Cellular senescence of biliary epithelial cells with p16INK4a and p21WAF1/Cip expression in damaged small bile ducts may be critical for progressive bile duct loss in primary biliary cirrhosis. We investigated the involvement of bmi1, a polycomb group gene repressing p16INK4a expression, in the pathogenesis of biliary cellular senescence. Bmi1 expression was examined immunohistochemically in livers taken from the patients with primary biliary cirrhosis (n=18) and other diseased (n=19) and normal livers (n=16). We examined the effect of oxidative stress and a short interference RNA (siRNA) targeting bmi1 on cellular senescence in cultured mouse biliary epithelial cells. Bmi1 was widely expressed in the nuclei of biliary epithelial cells in the control livers. In contrast, bmi1 expression was significantly decreased in damaged small bile ducts in 43% of livers with primary biliary cirrhosis of stage 1/2, coordinating with the increased p16INK4a expression.
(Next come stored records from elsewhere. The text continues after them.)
(** * Tax planner 2026: scenario calculator and numeric parsing

    A shallow embedding of [src/utils/formatting] ([parseNum]) and of the
    calculation part of [src/features/tax-planner/TaxPlanner2026.tsx]
    ([totals], [isVatPayer], the four scenarios, [best], [chartData]).

    JavaScript numbers are IEEE 754 binary64 values.  They are modelled by
    [spec_float] of the Standard Library at precision 53 and maximal
    exponent 1024, whose operations are defined on integers and compute.
    JavaScript strings are sequences of UTF-16 code units. *)

From Stdlib Require Import ZArith NArith List Bool String Ascii Lia.
From Stdlib Require Import SpecFloat.
Import ListNotations.

Open Scope Z_scope.

(** ** The JavaScript primitives the sources call *)

Module JS.

(** *** Numbers *)

Definition number := spec_float.

Definition prec : Z := 53.
Definition emax : Z := 1024.

Definition NaN : number := S754_nan.
Definition Infinity : number := S754_infinity false.
Definition pos_zero : number := S754_zero false.
Definition neg_zero : number := S754_zero true.

(** The operators [+], [-], [*], [<] and [>] on numbers. *)
Definition add (x y : number) : number := SFadd prec emax x y.
Definition sub (x y : number) : number := SFsub prec emax x y.
Definition mul (x y : number) : number := SFmul prec emax x y.
Definition lt (x y : number) : bool := SFltb x y.
Definition gt (x y : number) : bool := SFltb y x.
Definition le (x y : number) : bool := SFleb x y.
Definition num_eq (x y : number) : bool := SFeqb x y.

Definition isNaN (x : number) : bool :=
  match x with S754_nan => true | _ => false end.

(** The sign bit; NaN carries none here. *)
Definition sign_bit (x : number) : bool :=
  match x with
  | S754_zero s | S754_infinity s | S754_finite s _ _ => s
  | S754_nan => false
  end.

Definition is_pos_zero (x : number) : bool :=
  match x with S754_zero false => true | _ => false end.

Definition is_neg_zero (x : number) : bool :=
  match x with S754_zero true => true | _ => false end.

(** [Math.max]: starts from -Infinity, returns NaN as soon as an argument
    is NaN, and prefers +0 to -0. *)
Fixpoint Math_max_from (highest : number) (args : list number) : number :=
  match args with
  | [] => highest
  | n :: rest =>
      if isNaN n then NaN
      else
        let highest1 :=
          if is_pos_zero n && is_neg_zero highest then pos_zero else highest in
        let highest2 := if gt n highest1 then n else highest1 in
        Math_max_from highest2 rest
  end.

Definition Math_max (args : list number) : number :=
  Math_max_from (S754_infinity true) args.

(** The Number value of the positive rational [num / den]: the nearest
    binary64 value, ties to the even significand, overflow to infinity. *)
Definition round_ratio (s : bool) (num den : positive) : number :=
  let '(q, e, l) := SFdiv_core_binary prec emax (Zpos num) 0 (Zpos den) 0 in
  binary_round_aux prec emax s q e l.

(** The Number value of [(-1)^s * m * 10^e10]. *)
Definition of_decimal (s : bool) (m : N) (e10 : Z) : number :=
  match m with
  | N0 => S754_zero s
  | Npos p =>
      match e10 with
      | Z0 => round_ratio s p 1
      | Zpos k => round_ratio s (p * 10 ^ k) 1
      | Zneg k => round_ratio s p (10 ^ k)
      end
  end.

(** [Math.round]: the nearest integral number, ties towards +Infinity;
    values in [-0.5, 0) give -0. *)
Definition Math_round (x : number) : number :=
  match x with
  | S754_finite s m e =>
      match e with
      | Zneg k =>
          let v := if s then Zneg m else Zpos m in
          let r := Z.shiftr (2 * v + 2 ^ Zpos k) (Zpos k + 1) in
          match r with
          | Z0 => S754_zero s
          | _ => binary_normalize prec emax r 0 false
          end
      | _ => x
      end
  | _ => x
  end.
(** One turn of the loop that did not raise. *)
Lemma process_loop_cons_inv (total idx : nat) (i : Path) (rest : list Path)
  (P : VideoPresetInfo) (w w1 : World) :
  process_loop shell total idx (i :: rest) P w = Ok tt w1 ->
  exists out wa,
    output_file i P = inr out
    /\ exec_ffmpeg shell i out P w = Ok tt wa
    /\ process_loop shell total (S idx) rest P
         (mkWorld (fs wa) (trace wa ++ [LogProgress idx total])%list) = Ok tt w1.
Proof.
  simpl. unfold bind. destruct (output_file i P) as [e|out]; simpl; [discriminate|].
  unfold ret.
  destruct (exec_ffmpeg shell i out P w) as [[] wa|e wa] eqn:He; [|discriminate].
  unfold emit. intros H. exists out, wa. now repeat split.
Qed.

(** When every file of the list and its output exist, the loop converts
    nothing and returns. *)
Lemma process_loop_all_skipped (P : VideoPresetInfo) (l : list Path) :
  forall (total idx : nat) (w : World),
    (forall i, In i l ->
       path_exists (fs w) i = true
       /\ exists out, output_file i P = inr out
                      /\ path_exists (fs w) out = true) ->
    exists w2,
      process_loop shell total idx l P w = Ok tt w2
      /\ fs w2 = fs w /\ execs (trace w2) = execs (trace w).
Proof.
  induction l as [|i rest IH]; intros total idx w Hall.
  - exists w. now repeat split.
  - destruct (Hall i (or_introl eq_refl)) as (Hi & out & Hout & Ho).
    simpl. unfold bind. rewrite Hout. simpl. unfold ret.
    rewrite (exec_ffmpeg_skip shell i out P w Hi Ho). unfold emit. cbn [fs trace].
    destruct (IH total (S idx)
                (mkWorld (fs w)
                   ((trace w ++ exec_prologue i out ++ [Log WARNING (skip_msg out)])
                    ++ [LogProgress idx total])%list))
      as (w2 & Hrun & Hfs & Hex).
    { intros j Hj. apply Hall. now right. }
    exists w2. split; [exact Hrun | split; [exact Hfs|]].
    rewrite Hex. cbn [trace]. rewrite !execs_app. simpl. now rewrite !app_nil_r.
Qed.

Variable files : list Path.
Variable P : VideoPresetInfo.

(** What the batch expects of the tool: it removes none of the batch's
    files, and when it exits with 0 the output file is there. *)
Hypothesis shell_keeps :
  forall f cmd p, In p (batch_paths files P) ->
    path_exists f p = true -> path_exists (snd (shell f cmd)) p = true.

Hypothesis shell_writes :
  forall f i out, In i files -> output_file i P = inr out ->
    fst (shell f (ffmpeg_cmd i out P)) = Exited 0 ->
    path_exists (snd (shell f (ffmpeg_cmd i out P))) out = true.

Lemma output_in_batch_paths (i out : Path) :
  In i files -> output_file i P = inr out -> In out (batch_paths files P).
Proof.
  intros Hi Ho. unfold batch_paths. apply in_or_app. right.
  apply in_flat_map. exists i. split; [exact Hi|]. rewrite Ho. now left.
Qed.

Lemma exec_ffmpeg_keeps (i o : Path) (w wa : World) (p : Path) :
  exec_ffmpeg shell i o P w = Ok tt wa ->
  In p (batch_paths files P) ->
  path_exists (fs w) p = true -> path_exists (fs wa) p = true.
Proof.
  intros H Hp Hex. apply exec_ffmpeg_ok_inv in H.
  destruct H as (_ & [[_ Hfs] | [_ Hsh]]).
  - now rewrite Hfs.
  - pose proof (shell_keeps (fs w) (ffmpeg_cmd i o P) p Hp Hex) as Hk.
    now rewrite Hsh in Hk.
Qed.

Lemma process_loop_keeps (l : list Path) :
  forall (total idx : nat) (w w1 : World) (p : Path),
    process_loop shell total idx l P w = Ok tt w1 ->
    In p (batch_paths files P) ->
    path_exists (fs w) p = true -> path_exists (fs w1) p = true.
Proof.
  induction l as [|i rest IH]; intros total idx w w1 p Hrun Hp Hex.
  - simpl in Hrun. unfold ret in Hrun. injection Hrun as <-. exact Hex.
  - apply process_loop_cons_inv in Hrun.
    destruct Hrun as (out & wa & Hout & Hexec & Hrest).
    eapply IH; [exact Hrest | exact Hp |].
    cbn [fs]. eapply exec_ffmpeg_keeps; eassumption.
Qed.
(** X3: the discount and the tax rate of every draft reached from the
    initial one are numbers: whatever texts were typed, neither is ever
    [NaN], and [discount || 0] and [gst_rate || 0] are the stored values
    themselves. *)
Theorem discount_and_rate_never_NaN (actions : list Action) :
  let inv := run actions emptyInvoice in
  discount inv <> NaN /\ gst_rate inv <> NaN /\
  or_else (discount inv) zero = discount inv /\
  or_else (gst_rate inv) zero = gst_rate inv.
Proof.
  destruct (run_wf actions emptyInvoice emptyInvoice_wf) as [_ Hd Hg].
  repeat split; try assumption; now apply normalised_not_NaN.
Qed.

(** ** How the edits compose *)

Lemma filterFrom_app {A : Type} (keep : A -> Z -> bool) k (xs ys : list A) :
  filterFrom keep k (xs ++ ys) =
  filterFrom keep k xs ++ filterFrom keep (k + Z.of_nat (length xs)) ys.
Proof.
  revert k. induction xs as [|x xs IH]; intros k; cbn [filterFrom app length].
  - now rewrite Z.add_0_r.
  - rewrite Nat2Z.inj_succ, IH.
    replace (k + 1 + Z.of_nat (length xs)) with (k + Z.succ (Z.of_nat (length xs)))
      by lia.
    now destruct (keep x k).
Qed.

Lemma withTotals_stored inv :
  WellFormed inv ->
  withTotals inv (items inv)
    (calculateTotals (items inv) (discount inv) (gst_rate inv)) = inv.
Proof.
  intros [[Hs Hg Ht] Hd Hr]. unfold Normalised in Hd, Hr.
  destruct inv; unfold withTotals, calculateTotals; simpl in *.
  rewrite Hd, Hr, <- Hs, <- Hg, <- Ht. reflexivity.
Qed.
(** [fileToPart]: the promise around the reader settles with the data
    URL or the error event; the URL is parsed after the [await]. *)
Definition fileToPart (file : App.File) : Async RequestPart :=
  Read (fileSource file)
    (fun r =>
       match r with
       | inl e => Reject e
       | inr dataUrl => call (dataUrlToPart dataUrl)
       end).

(** [urlToPart]: the data URL is parsed inside [reader.onload]; a throw
    there leaves the returned promise unsettled. *)
Definition urlToPart (url : string) : Async RequestPart :=
  Fetch url
    (fun r =>
       match r with
       | inl e => Reject e
       | inr response =>
           if negb (ok response)
           then Reject (newError ("Failed to fetch image from URL: " ++ url))
           else
             match blob response with
             | inl e => Reject e
             | inr b =>
                 Read (blobSource b)
                   (fun r =>
                      match r with
                      | inl e => Reject e
                      | inr dataUrl =>
                          match dataUrlToPart dataUrl with
                          | DataUrl.Ok part => Resolve part
                          | DataUrl.Error _ => Pending
                          end
                      end)
             end
       end).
In cultured biliary epithelial cells, oxidative stress by H2O2 treatment significantly decreased bmi1 expression, followed by increased P16INK4a expression. A knockdown of bmi1 induced increased p16INK4a expression, decreased cell proliferation, and increased cellular senescence. In conclusion, the decreased bmi1 expression caused by oxidative stress may be involved in the pathogenesis of cellular senescence of biliary epithelial cells in primary biliary cirrhosis.